I read the book on Dardik, it's quite a story. Dardik definitely has
some unusual ideas, but he's a very unusual person, and has been
trusted by some very wealthy people, because LifeWave changed their
lives, that's where the Energetics Technologies investment originally
came from. He was a real cardiologist, of high reputation, famous
already, long before cold fusion and long before the problems in New
York -- which appear to have been nothing more than proposing
therapies not accepted as conventional yet, without fraud.

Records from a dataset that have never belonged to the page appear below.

(* ===== verification/Daemon.v ===== *)
(** * The daemon ([src/src/daemon.rs])

    The control requests, each over the peer manager and the session it
    shares, and the start of the daemon: the key file, the pins and surfaces of
    the last run, and what the command line asked to accept and expose.  The
    control socket around them is in [Control.v]. *)

From S2P Require Import Prelude RustStr Keys Grants Dial Invite Store Enroll Protocol Session Surface Resolver Netstack Tunnel Peer.

Module Daemon.
Import Peers.

Section daemon.
Context {K : Type} `{!EndpointKey K} `{!DashMap}.
Context `{!JsonCodec Pins.Pin} `{!JsonCodec Surface.SurfaceRecord}.
Variable cfg : Config K.
(** [str::parse::<IpAddr>]. *)
Variable parse_ip : string → option IpAddr.

(** [Daemon::ticket]. *)
Definition ticket : string := to_string (me cfg).

(** Grant, then tell every peer its own list.  The actions the session returns
    are dropped: the shell asks for each announcement itself. *)
Definition expose (port : Z) (to : list K) (m : PeerManager K) : PeerManager K :=
  broadcast_grants (set_session (Session.expose port to (session m)).1 m).

Definition unexpose (port : Z) (to : option K) (m : PeerManager K) : PeerManager K :=
  broadcast_grants (set_session (Session.unexpose port to (session m)).1 m).

(** The random bytes and the clock are [mint_token]'s.  A key that does not
    parse already fails in [pin_peer], so its second error text is never seen. *)
Definition invite (key name : option string) (ports : list Z) (random : bytes) (now : Z)
    (m : PeerManager K) : PeerManager K * Protocol.Response :=
  match key with
  | Some key =>
      match pin_peer key name m with
      | (m, Err e) => (m, Protocol.RespError e)
      | (m, Ok _) =>
          match parse_key key with
          | Some grantee => (foldl (λ m port, expose port [grantee] m) m ports, Protocol.RespOk)
          | None => (m, Protocol.RespError "invalid key")
          end
      end
  | None =>
      let '(s, code) := Session.mint_token random now name ports (session m) in
      (set_session s m, Protocol.RespInvite (Invite.fmt (Invite.mkInvite (me cfg) code)))
  end.

Definition accept (handle : string) (name : option string) (m : PeerManager K) :
    PeerManager K * result unit :=
  match Invite.from_str (K:=K) handle with
  | Err e => (m, Err e)
  | Ok h => add_peer (Invite.handle_key h) name (Invite.handle_code h) m
  end.

Definition list_info (m : PeerManager K) : Protocol.ListInfo := {|
  Protocol.li_me := to_string (me cfg);
  Protocol.li_cli := EmptyString;
  Protocol.li_daemon := Protocol.VERSION;
  Protocol.li_peers := list_peers cfg m;
  Protocol.li_i_expose := Session.granted_ports (session m);
  Protocol.li_grants :=
    (λ g : Z * K, Protocol.mkGrantInfo g.1 (to_string g.2)) <$> Session.all_grants (session m);
|}.

(** A unit result as a response. *)
Definition respond (r : PeerManager K * result unit) : PeerManager K * Protocol.Response :=
  match r with
  | (m, Ok _) => (m, Protocol.RespOk)
  | (m, Err e) => (m, Protocol.RespError e)
  end.

(** Whom an [expose] names. *)
Definition grantees (to : list string) (all : bool) (s : Session.Session K) : result (list K) :=
  if all
  then match Session.peer_keys s with
       | [] => Err "no peers to grant to"
       | ids => Ok ids
       end
  else collect_results ((λ r, Session.resolve_grantee r s) <$> to).

Definition handle_request (req : Protocol.Request) (random : bytes) (now : Z)
    (m : PeerManager K) : PeerManager K * Protocol.Response :=
  match req with
  | Protocol.ReqInvite key name ports => invite key name ports random now m
  | Protocol.ReqAccept handle name => respond (accept handle name m)
  | Protocol.ReqForget peer => respond (remove_peer cfg peer m)
  | Protocol.ReqExpose port to all =>
      match grantees to all (session m) with
      | Ok ks => (expose port ks m, Protocol.RespOk)
      | Err e => (m, Protocol.RespError e)
      end
  | Protocol.ReqUnexpose port to =>
      match (match to with
             | Some r => Some <$> Session.resolve_grantee r (session m)
             | None => Ok None
             end) with
      | Ok k => (unexpose port k m, Protocol.RespOk)
      | Err e => (m, Protocol.RespError e)
      end
  | Protocol.ReqList => (m, Protocol.RespList (list_info m))
  | Protocol.ReqKey => (m, Protocol.RespKey (to_string (me cfg)))
  | Protocol.ReqProject peer ip name =>
      match (match ip with
             | Some s => Some <$> ok_or (parse_ip s) EmptyString
             | None => Ok None
             end) with
      | Ok ip => respond (project cfg peer ip name m)
      | Err _ => (m, Protocol.RespError "invalid --ip address")
      end
  | Protocol.ReqUnproject peer => respond (unproject cfg peer m)
  end.

(** ** Start *)

(** [load_or_create_key], with the bytes [SecretKey::generate] would pick. *)
Definition load_or_create_key (generated : bytes) (f : Store.File) : Store.File * result bytes :=
  match Store.contents f with
  | Some data =>
      if Store.can_read f
      then if decide (length data = 32) then (f, Ok data)
           else (f, Err ("key file " +:+ Store.path f +:+ " is not 32 bytes"))
      else (f, Err ("failed to read key file " +:+ Store.path f))
  | None =>
      match (match Store.parent f with
             | Some dir => if Store.can_create_dir f then Ok tt
                           else Err ("failed to create " +:+ dir)
             | None => Ok tt
             end) with
      | Err e => (f, Err e)
      | Ok _ =>
          if Store.can_write f then (Store.with_contents generated f, Ok generated)
          else (f, Err ("failed to create key file " +:+ Store.path f))
      end
  end.

(** [Daemon::with_endpoint]: the manager with the pinned peers and their
    surfaces. *)
Definition with_endpoint (pins_file surfaces_file : Store.File)
    (ns : option NetStack.NetStack) : result (PeerManager K) :=
  match Pins.load pins_file with
  | Err e => Err e
  | Ok pinned =>
      let m := foldl (λ m pin, (add_pinned (Pins.key pin) (Pins.label pin) m).1)
                     (new pins_file surfaces_file ns) pinned in
      Ok (restore_surfaces cfg m)
  end.

(** [run]'s own name on the TUN backend. *)
Definition register_self (ns : option NetStack.NetStack) : option NetStack.NetStack :=
  match ns, self_name cfg, host cfg with
  | Some ns, Some n, Surface.V4 a b c d => Some (NetStack.add_surface (a, b, c, d) (Some n) ns)
  | ns, _, _ => ns
  end.

(** The [--accept] handles that parse. *)
Definition accept_handles (texts : list string) : list (Invite.Handle K) :=
  omap (λ s, ok (Invite.from_str s)) texts.

Definition start_accepts (texts : list string) (ports : list Z) (m : PeerManager K) :
    PeerManager K :=
  let handles := accept_handles texts in
  let ks := Invite.handle_key <$> handles in
  let m := foldl (λ m port, expose port ks m) m ports in
  let m := foldl (λ m h, (add_peer (Invite.handle_key h) None (Invite.handle_code h) m).1)
                 m handles in
  match handles with
  | [] => m
  | _ :: _ => broadcast_grants m
  end.

(** [run], up to the loops that serve connections and requests. *)
Definition run (texts : list string) (ports : list Z) (pins_file surfaces_file : Store.File)
    (ns : option NetStack.NetStack) : result (PeerManager K) :=
  match with_endpoint pins_file surfaces_file (register_self ns) with
  | Err e => Err e
  | Ok m => Ok (start_accepts texts ports m)
  end.

End daemon.
End Daemon.
(* ===== verification/Bindings.v ===== *)
(** * Bindings, surfaces and sockets

    The invariant [bound] ties three parts of the shell together: a port of a
    peer is bound only while the peer has a surface, and a binding whose task
    still accepts is at that surface's address, on a socket this process listens
    on; no two bindings share a socket; and every socket belongs to a binding.
    [announced] says that only ports a peer announced are bound.  Both hold in
    every reachable state, for every object, the replaced and the removed ones
    too.  [bound_or_refused] is what becomes of a port there is to bind. *)

From S2P Require Import Prelude RustStr Keys Grants Dial Invite Store Enroll Protocol Session Surface Resolver Netstack Tunnel Peer PeerFacts PeerLoop Daemon Shell.
Import Peers.

Section bindings.
Context {K : Type} `{EKL : EndpointKeyLaws K} `{DML : DashMapLaws}.
Context `{!JsonCodec Pins.Pin} `{!JsonCodec Surface.SurfaceRecord}.
Implicit Types (m : PeerManager K) (p : Peer K) (o : ObjId) (k : K) (c : Conn K).

(** A binding is where it should be. *)
Definition in_place m (s : Surface) (port : Z) (b : Binding) : Prop :=
  match b with
  | Listener ip q => ip = Surface.ip s ∧ (port ≠ 0%Z → q = port) ∧ (ip, q) ∈ sockets m
  | Finished => True
  | TunPlaceholder => is_Some (netstack m) ∧ ∃ w x y z, Surface.ip s = Surface.V4 w x y z
  end.

Record bound m : Prop := {
  bound_place : ∀ o port b, bindings_of o m !! port = Some b →
    ∃ s, surface_of o m = Some s ∧ in_place m s port b;
  bound_unique : ∀ o o' port port' ip q,
    bindings_of o m !! port = Some (Listener ip q) →
    bindings_of o' m !! port' = Some (Listener ip q) → o = o' ∧ port = port';
  bound_sockets : ∀ x, x ∈ sockets m →
    ∃ o port, bindings_of o m !! port = Some (Listener x.1 x.2);
}.

Definition announced m : Prop :=
  ∀ o port, is_Some (bindings_of o m !! port) → port ∈ exposed_of o m.

(** [TcpListener::bind] never hands out a socket this process listens on, and
    gives the port that is asked for, but for port 0. *)
Definition exclusive (cfg : Config K) : Prop :=
  ∀ held n ip port q, tcp_bind cfg held n ip port = Ok q →
    (ip, q) ∉ held ∧ (port ≠ 0%Z → q = port).

(** Every attempt to bind [port] fails while the process has the sockets [held]. *)
Definition refused (cfg : Config K) (held : gset (IpAddr * Z)) (ip : IpAddr) (port : Z) : Prop :=
  ∀ n, n < BIND_ATTEMPTS → ∃ e, tcp_bind cfg held n ip port = Err e.

(** ** Operations that do not touch bindings *)

Record bframe m m' : Prop := {
  bframe_bindings : ∀ o, bindings_of o m' = bindings_of o m;
  bframe_surface : ∀ o, surface_of o m' = surface_of o m;
  bframe_exposed : ∀ o, exposed_of o m' = exposed_of o m;
  bframe_sockets : sockets m' = sockets m;
  bframe_netstack : is_Some (netstack m') ↔ is_Some (netstack m);
}.

#[export] Instance bframe_preorder : PreOrder bframe.
Proof.
  split; [by split|]. intros m1 m2 m3 [] []. split; try congruence; by etrans.
Qed.

Lemma in_place_frame m m' s port b :
  sockets m' = sockets m → (is_Some (netstack m') ↔ is_Some (netstack m)) →
  in_place m' s port b ↔ in_place m s port b.
Proof. intros Hs Hn. unfold in_place. destruct b; [by rewrite Hs|done|by rewrite Hn]. Qed.
(** Grants, the ports of codes, and the ports announced while waiting. *)
Record typed_session s : Prop := {
  typed_wf : Grants.wf (Session.grants s);
  typed_grants : ∀ port k, Grants.allows port k (Session.grants s) = true → u16_range port;
  typed_tokens : ∀ t p, Tokens.pending (Session.tokens s) !! t = Some p → u16s (Tokens.ports p);
  typed_early : ∀ id p ports, Session.pending s !! id = Some p →
                  Session.early_ports p = Some ports → u16s ports;
}.

Record typed m : Prop := {
  typed_in_session : typed_session (session m);
  typed_exposed : ∀ o, u16s (exposed_of o m);
  typed_sent : Forall (λ x, typed_message x.2) (sent m);
}.

(** ** The session *)

Lemma typed_ports_for s k : typed_session s → u16s (Grants.ports_for k (Session.grants s)).
Proof.
  intros [_ Hg _ _]. apply Forall_forall. intros p Hp. apply elem_of_ports_for in Hp. by eapply Hg.
Qed.

Lemma typed_with_peers ps s : typed_session s → typed_session (Session.with_peers ps s).
Proof. by intros []. Qed.

Lemma typed_without_early id s :
  typed_session s → typed_session (Session.with_pending (delete id (Session.pending s)) s).
Proof.
  intros [Hw Hg Ht He]. split; [done..|]. simpl. intros id' p ports Hp.
  apply lookup_delete_Some in Hp as [_ Hp]. by eapply He.
Qed.

Lemma typed_on_expose port to s :
  u16_range port → typed_session s → typed_session (Session.expose port to s).1.
Proof.
  intros Hp [Hw Hg Ht He]. split; [by apply wf_add_keys| |done..]. simpl. intros q k.
  rewrite allows_add_keys. intros [[<- _]|Hq]; [done|by eapply Hg].
Qed.

Lemma typed_on_unexpose port to s :
  typed_session s → typed_session (Session.unexpose port to s).1.
Proof.
  intros [Hw Hg Ht He]. split; [by apply wf_remove| |done..]. simpl. intros q k.
  rewrite allows_remove. intros Hq. eapply Hg. naive_solver.
Qed.

Lemma typed_on_evict k s : typed_session s → typed_session (Session.evict k s).1.
Proof.
  intros [Hw Hg Ht He]. unfold Session.evict. case_match; [|done]. split; [apply wf_revoke| |done..]. simpl.
  intros q k'. rewrite allows_revoke. intros Hq. eapply Hg. naive_solver.
Qed.

Lemma typed_on_mint random now name ports s :
  u16s ports → typed_session s → typed_session (Session.mint_token random now name ports s).1.
Proof.
  intros Hp [Hw Hg Ht He]. split; [done..| |done]. simpl. intros t p.
  destruct (decide (t = hex_string random)) as [->|Hne].
  - rewrite lookup_insert_eq. by intros [= <-].
  - rewrite lookup_insert_ne by done. apply Ht.
Qed.

Lemma typed_on_admit k l a s : typed_session s → typed_session (Session.admit_known k l a s).1.
Proof. intros Hs. unfold Session.admit_known. case_match; [done|]. by apply typed_with_peers. Qed.

Lemma typed_on_inbound id k s :
  typed_session s →
  typed_session (Session.on_inbound id k s).1 ∧
  Forall typed_action (Session.on_inbound id k s).2.
Proof.
  intros Hs. unfold Session.on_inbound. case_match; simpl.
  - split; [done|]. repeat constructor. by apply typed_ports_for.
  - split; [|done]. destruct Hs as [Hw Hg Ht He]. split; [done..|]. simpl.
    intros id' p ports [[<- <-]|[_ Hp]]%lookup_insert_Some; [done|]. by eapply He.
Qed.

Lemma typed_on_timeout id s :
  typed_session s →
  typed_session (Session.on_enroll_timeout id s).1 ∧
  Forall typed_action (Session.on_enroll_timeout id s).2.
Proof.
  intros Hs. unfold Session.on_enroll_timeout. case_match; simpl; [|by split].
  split; [by apply typed_without_early|]. by repeat constructor.
Qed.

Lemma typed_claim now t tk :
  (∀ t p, Tokens.pending tk !! t = Some p → u16s (Tokens.ports p)) →
  (∀ t' p, Tokens.pending (Tokens.claim now t tk).1 !! t' = Some p → u16s (Tokens.ports p)) ∧
  (∀ cl, (Tokens.claim now t tk).2 = Some cl → u16s (Tokens.claimed_ports cl)).
Proof.
  intros Htk. unfold Tokens.claim.
  destruct (Tokens.retain_live now (Tokens.pending tk) !! t) as [p|] eqn:Hp; simpl.
  - split.
    + intros t' p' [_ Hp']%lookup_delete_Some. apply retain_live_lookup in Hp' as [? _].
      by eapply Htk.
    + intros cl [= <-]. simpl. apply retain_live_lookup in Hp as [? _]. by eapply Htk.
  - split; [|done]. intros t' p' [? _]%retain_live_lookup. by eapply Htk.
Qed.

Lemma typed_early_of id s : typed_session s → u16s (Session.early_of id s).
Proof.
  intros [_ _ _ He]. unfold Session.early_of.
  destruct (Session.pending s !! id) as [p|] eqn:Hp; [|constructor].
  destruct (Session.early_ports p) as [ports|] eqn:Hq; [|constructor]. by eapply He.
Qed.

Lemma typed_on_unadmitted id k msg now s :
  typed_message msg → typed_session s →
  typed_session (Session.on_unadmitted id k msg now s).1 ∧
  Forall typed_action (Session.on_unadmitted id k msg now s).2.
Proof.
  intros Hmsg Hs. destruct msg as [ports|port|token v|e]; simpl; try by split.
  - destruct (Session.pending s !! id) as [p|]; [|by split]. simpl. split; [|done].
    destruct Hs as [Hw Hg Ht He]. split; [done..|]. simpl.
    intros id' p' ports' [[<- <-]|[_ Hp]]%lookup_insert_Some.
    + simpl. by intros [= <-].
    + by eapply He.
  - pose proof (typed_claim now token (Session.tokens s) (typed_tokens _ Hs)) as [Htk Hcl].
    pose proof (typed_early_of id s Hs) as Hearly.
    destruct (Tokens.claim now token (Session.tokens s)) as [tk [cl|]]; simpl in Htk, Hcl.
    + specialize (Hcl cl eq_refl). set (s' := Session.with_grants _ _).
      assert (Hs' : typed_session s').
      { destruct Hs as [Hw Hg _ He]. split; simpl; [by apply wf_add_ports| |done|].
        - intros q k'. rewrite allows_add_ports. intros [[_ Hq]|Hq]; [|by eapply Hg].
          rewrite Forall_forall in Hcl. by apply Hcl.
        - intros id' p ports Hp. apply lookup_delete_Some in Hp as [_ Hp]. by eapply He. }
      simpl. split; [done|]. unfold Session.early_of in *. simpl.
      constructor; [done|]. constructor; [done|]. apply Forall_app. split.
      * set (l := match Session.pending s !! id with Some _ => _ | None => _ end) in *.
        destruct l; [constructor|]. by constructor.
      * constructor; [|constructor]. by apply typed_ports_for.
    + simpl. split; [|by repeat constructor].
      apply (typed_without_early id (Session.with_tokens tk s)). by destruct Hs.
Qed.

(** ** Operations that touch none of it *)

Record tframe m m' : Prop := {
  tframe_session : session m' = session m;
  tframe_sent : sent m' = sent m;
  tframe_exposed : ∀ o, exposed_of o m' = exposed_of o m;
}.

#[export] Instance tframe_preorder : PreOrder tframe.
Proof. split; [by split|]. intros m1 m2 m3 [] []. split; try congruence; intros; congruence. Qed.

Lemma tframe_typed m m' : tframe m m' → typed m → typed m'.
Proof.
  intros [Hs Hse He] [Hts Hte Htse]. split; [by rewrite Hs| |by rewrite Hse].
  intros o. by rewrite He.
Qed.

Lemma tframe_upd o f m : (∀ p, exposed_ports (f p) = exposed_ports p) → tframe m (upd o f m).
Proof.
  intros Hf. split; [done|done|]. intros o'. rewrite exposed_of_upd. case_decide; [|done]. subst.
  unfold exposed_of. destruct (objects m !! o); simpl; [|done]. by rewrite Hf.
Qed.

Lemma tframe_foldl {A} (f : PeerManager K → A → PeerManager K) (l : list A) m :
  (∀ m x, tframe m (f m x)) → tframe m (foldl f m l).
Proof.
  intros Hf. revert m. induction l as [|x l IH]; intros m; simpl; [done|].
  etrans; [apply Hf|apply IH].
Qed.

Lemma tframe_close c reason m : tframe m (close c reason m).
Proof. unfold close. by case_match; split. Qed.

Lemma tframe_claim cfg ip name m : tframe m (claim_addr cfg ip name m).1.
Proof. unfold claim_addr. destruct (netstack m); [|done]. by destruct ip. Qed.

Lemma tframe_unclaim cfg ip m : tframe m (unclaim_addr cfg ip m).1.
Proof. unfold unclaim_addr. destruct (netstack m); [|done]. by destruct ip. Qed.

Lemma tframe_release o port m : tframe m (release_binding o port m).
Proof.
  unfold release_binding. set (m1 := match bindings_of o m !! port with Some _ => _ | None => _ end).
  assert (H1 : tframe m m1).
  { unfold m1. destruct (bindings_of o m !! port) as [b|]; [|done].
    etrans; [apply (tframe_upd o (λ p, put_bindings (delete port (bindings p)) p)); done|].
    destruct b; by split. }
  etrans; [exact H1|]. clearbody m1. by repeat case_match.
Qed.

Lemma tframe_accept_failed o port m : tframe m (accept_failed o port m).
Proof.
  unfold accept_failed. do 2 (case_match; try done).
  etrans; [|by apply tframe_upd]. by split.
Qed.

Lemma tframe_release_all o ports m : tframe m (release_all o ports m).
Proof. apply tframe_foldl. intros. apply tframe_release. Qed.

Lemma tframe_bind_missing cfg o ip ports m : tframe m (bind_missing cfg o ip ports m).
Proof.
  apply tframe_foldl. intros m' port. case_match; [done|]. unfold bind_one.
  destruct (netstack m'), ip; try (case_match; [|done]);
    (etrans; [|by apply tframe_upd]); by split.
Qed.

Lemma tframe_clear_surface o m : tframe m (clear_surface o m).
Proof. etrans; [apply tframe_release_all|]. by apply tframe_upd. Qed.

Lemma tframe_set_surfaces f m : tframe m (set_surfaces f m).
Proof. by split. Qed.

Lemma tframe_surface_ip cfg o ports m : tframe m (surface_ip cfg o ports m).1.
Proof.
  unfold surface_ip. destruct (objects m !! o) as [p|]; [|done].
  destruct (surface p); [done|]. destruct ports; [done|].
  destruct (Surface.allocate _ _) as [ip|]; [|done].
  pose proof (tframe_claim cfg ip (Some (match label p with
    Some l => l | None => Session.default_name (endpoint_id p) end)) m) as Hc.
  destruct (claim_addr _ _ _ _) as [m1 [[]|]]; [|done]. simpl in Hc.
  destruct (Surface.add _ _ _ _) as [f r]. simpl.
  etrans; [exact Hc|]. etrans; [|apply tframe_set_surfaces]. by apply tframe_upd.
Qed.

Lemma tframe_install cfg o c by_us m : tframe m (install cfg o c by_us m).1.
Proof.
  unfold install. destruct (objects m !! o) as [p|]; [|done].
  destruct (Dial.offer _ _ _ _ _ _) as [sl cs]. simpl.
  etrans; [apply (tframe_foldl (λ m '(c, reason), close c reason m) cs)|].
  - intros m' []. apply tframe_close.
  - by apply tframe_upd.
Qed.

Lemma tframe_spawn p m : exposed_ports p = [] → tframe m (spawn_peer p m).1.
Proof.
  intros Hp. split; [done|done|]. intros o. unfold exposed_of. simpl.
  assert (Hf : objects m !! fresh (dom (objects m)) = None) by (apply not_elem_of_dom, is_fresh).
  destruct (decide (o = fresh (dom (objects m)))) as [->|Hne].
  - rewrite lookup_insert_eq, Hf. simpl. by rewrite Hp.
  - by rewrite lookup_insert_ne.
Qed.

(** ** Operations that send or announce *)

Lemma typed_set_session s m : typed_session s → typed m → typed (set_session s m).
Proof. intros Hs [_ He Ht]. by split. Qed.

Lemma typed_send c msg m : typed_message msg → typed m → typed (send_message c msg m).
Proof.
  intros Hmsg [Hs He Ht]. split; [done|done|]. simpl. apply Forall_app. split; [done|].
  by repeat constructor.
Qed.

Lemma typed_send_to o msg m : typed_message msg → typed m → typed (send_to o msg m).
Proof. intros Hmsg Hm. unfold send_to. case_match; [by apply typed_send|done]. Qed.

Lemma typed_announce_to o m : typed m → typed (announce_to o m).
Proof.
  intros Hm. unfold announce_to. destruct (objects m !! o) as [p|]; [|done]. simpl.
  apply typed_send_to; [|done]. by apply typed_ports_for, Hm.
Qed.

Lemma typed_foldl {A} (f : PeerManager K → A → PeerManager K) (l : list A) m :
  (∀ m x, x ∈ l → typed m → typed (f m x)) → typed m → typed (foldl f m l).
Proof.
  revert m. induction l as [|x l IH]; intros m Hf Hm; simpl; [done|]. apply IH.
  - intros m' y Hy. apply Hf. by right.
  - apply Hf; [by left|done].
Qed.

Lemma typed_broadcast m : typed m → typed (broadcast_grants m).
Proof. apply typed_foldl. intros. by apply typed_announce_to. Qed.

Lemma typed_put_exposed o ports m : u16s ports → typed m → typed (upd o (put_exposed ports) m).
Proof.
  intros Hp [Hs He Ht]. split; [done| |done]. intros o'. rewrite exposed_of_upd. case_decide; [|done].
  destruct (objects m !! o); simpl; [done|constructor].
Qed.

Lemma typed_update_ports cfg o ports m :
  u16s ports → typed m → typed (update_peer_ports cfg o ports m).
Proof.
  intros Hp Hm. unfold update_peer_ports. set (m1 := foldl _ m _).
  assert (H1 : tframe m m1).
  { apply tframe_foldl. intros. case_decide; [done|]. apply tframe_release. }
  pose proof (tframe_surface_ip cfg o ports m1) as H2.
  destruct (surface_ip cfg o ports m1) as [m2 [ip|]]; simpl in H2; apply typed_put_exposed; try done.
  - eapply tframe_typed; [apply tframe_bind_missing|]. eapply tframe_typed; [|exact Hm]. by etrans.
  - eapply tframe_typed; [|exact Hm]. by etrans.
Qed.

Lemma typed_apply cfg o actions m :
  Forall typed_action actions → typed m → typed (apply cfg o actions m).
Proof.
  intros Ha. apply typed_foldl. intros m' a Hin Hm'. rewrite Forall_forall in Ha.
  specialize (Ha a Hin). destruct a; simpl in *; try done.
  - by apply typed_send_to.
  - by apply typed_update_ports.
  - eapply tframe_typed; [|exact Hm']. by split.
  - eapply tframe_typed; [|exact Hm']. by split.
Qed.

Dardik developed a general concept of how the universe works that
isn't "scientific," in the sense of being clearly verifiable, I'd
call it an intuitive approach. If one takes Dardik's theories as
"science," it could be considered pseudoscience. (I'll note that
Dardik has not been interested in "proving" LifeWave, he is more
interested in, apparently, his clinical practice, relying upon
anecdotal evidence, which is a legitimate approach, in itself, simply
one that is not "scientifically" convincing.) But ... intuitive
approaches do work, sometimes.
Dardik's story is a very interesting one. Instead of fully
investigating and reporting (Did he read *Making Waves*, the book on
Dardik? One wouldn't know it from his reporting), Krivit turns it
into a yellow-journalism story of a "quack," just as he's turned the
entire establishment of cold fusion, the entire body of research,
into a story of fraud and error. Sad. the opposite of what is needed.